One of these methodologies, called conversation analysis, required I read multiple books marking the evolution and underpinnings of this methodology. This depth of reading involvement is common for most all methodologies. If I could advise you early, I’d say, prior to graduate studies, look up all the methodologies in your department, and read four pages every night before bed of key books on the methodologies. I wish I had done this beginning in my second year of Communications.
Some methodologies rely on courses external to your department. As an example, a communications methodology called “discourse analysis” is best served if you take a graduate linguistics course. My first supervisor told me to drop my multiple linear regression course (which is quantitative) and take, instead, linguistics (which is qualitative).
That was partly because my communications department was anti-quantitative. Anything with numbers, the faculty seemed to deplore. At that time, which was fifteen years ago, some university communications departments across North America embraced the quantitative; others rejected it. I hope that’s changed by now whereby both the quantitative and qualitative are accepted.
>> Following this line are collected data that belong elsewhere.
(* ===== verification/ArmVirt.v ===== *)
(** * ArmVirt: what the translation buffer promises ([exec.c],
    [softmmu_template.h], [target-arm/helper.c])

    The buffer is coherent with a translation if every entry is the one the
    translation would make.  Filling keeps it coherent; a load of any kind then
    reads the RAM at the translated address, whatever the buffer held, or reports
    the fault the translation has; and invalidating an address makes the buffer
    coherent with tables that were changed for its page. *)
From stdpp Require Import strings.
From S2P Require Import Prelude Words ArmCpu Memory ArmMmu ArmTlb.

Definition io_of (e : CPUARMState) (mmu i : Z) : option Z := t ← aget (iotlb e) mmu; aget t i.

(** ** The translation a buffer is to be coherent with *)

Definition view := Z -> Z -> bool -> option translation.

(** One translation decides its kilobyte, and pages have a size. *)
Record view_ok (tr : view) : Prop := {
  view_page va va' kind kind' u pa prot size :
    fits 32 va -> fits 32 va' -> 0 <= kind < 3 -> 0 <= kind' < 3 -> page_base va = page_base va' ->
    tr va kind u = Some (inr (pa, prot, size)) ->
    exists r, tr va' kind' u = Some r /\
      if allows prot kind' then r = inr (pa - va + va', prot, size) else exists code, r = inl code;
  view_size va kind u pa prot size :
    fits 32 va -> 0 <= kind < 3 -> tr va kind u = Some (inr (pa, prot, size)) ->
    fits 32 pa /\ page_offset pa = page_offset va /\ allows prot kind = true /\ exists j, size = 2 ^ j /\ 10 <= j <= 32
}.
One of the downfalls of my department’s “critical” methodologies was that some sort of victimization needed to be asserted. I was hoping to find a more collaborative rather than “critical” methodology, but I couldn’t find any non-critical methodology that fit my research focus. So I went with Classical Grounded Theory.
The Classical Grounded Theory methodology had me researching a topic until I saturated the literature, or, in other words, exhausted the literature. That means, I uncovered every idea on the topic until I faced nothing new but repeated ideas. The key is to take that research and create a “theory” out of it. To me, it struck me as my only option for not pointing fingers. Unfortunately, my thesis did just that: point fingers.
I did dream often, though, of creating a new, collaborative methodology. I submitted a request for academic funding for my idea to uncover the “mechanics” of how methodologies were created across various departments. I received a response from the administrator that said my idea was “too ambitious.”
But if you want to learn about how to create a methodology, you might want to study “epistemology.” Epistemology is the science behind “how we know” or the “theory of knowledge.” To study this exciting topic, you’d need to be a philosophy major or enroll in the philosophy department’s epistemology courses.
If I had to do it all over again, based on passion and not monetary outcome, I would have taken graduate level epistemology courses while writing a communications thesis proposing a new, collaborative communications methodology. But it felt like “rebels” were quashed, especially at the master’s level.
My first supervisor said, “You need to be an expert to propose a new methodology.”
So, it seems to me that the safest move in grad studies at the time was to toe the line. If you want to pass or get accepted into a PhD program, then when the department says, “Jump,” oblige.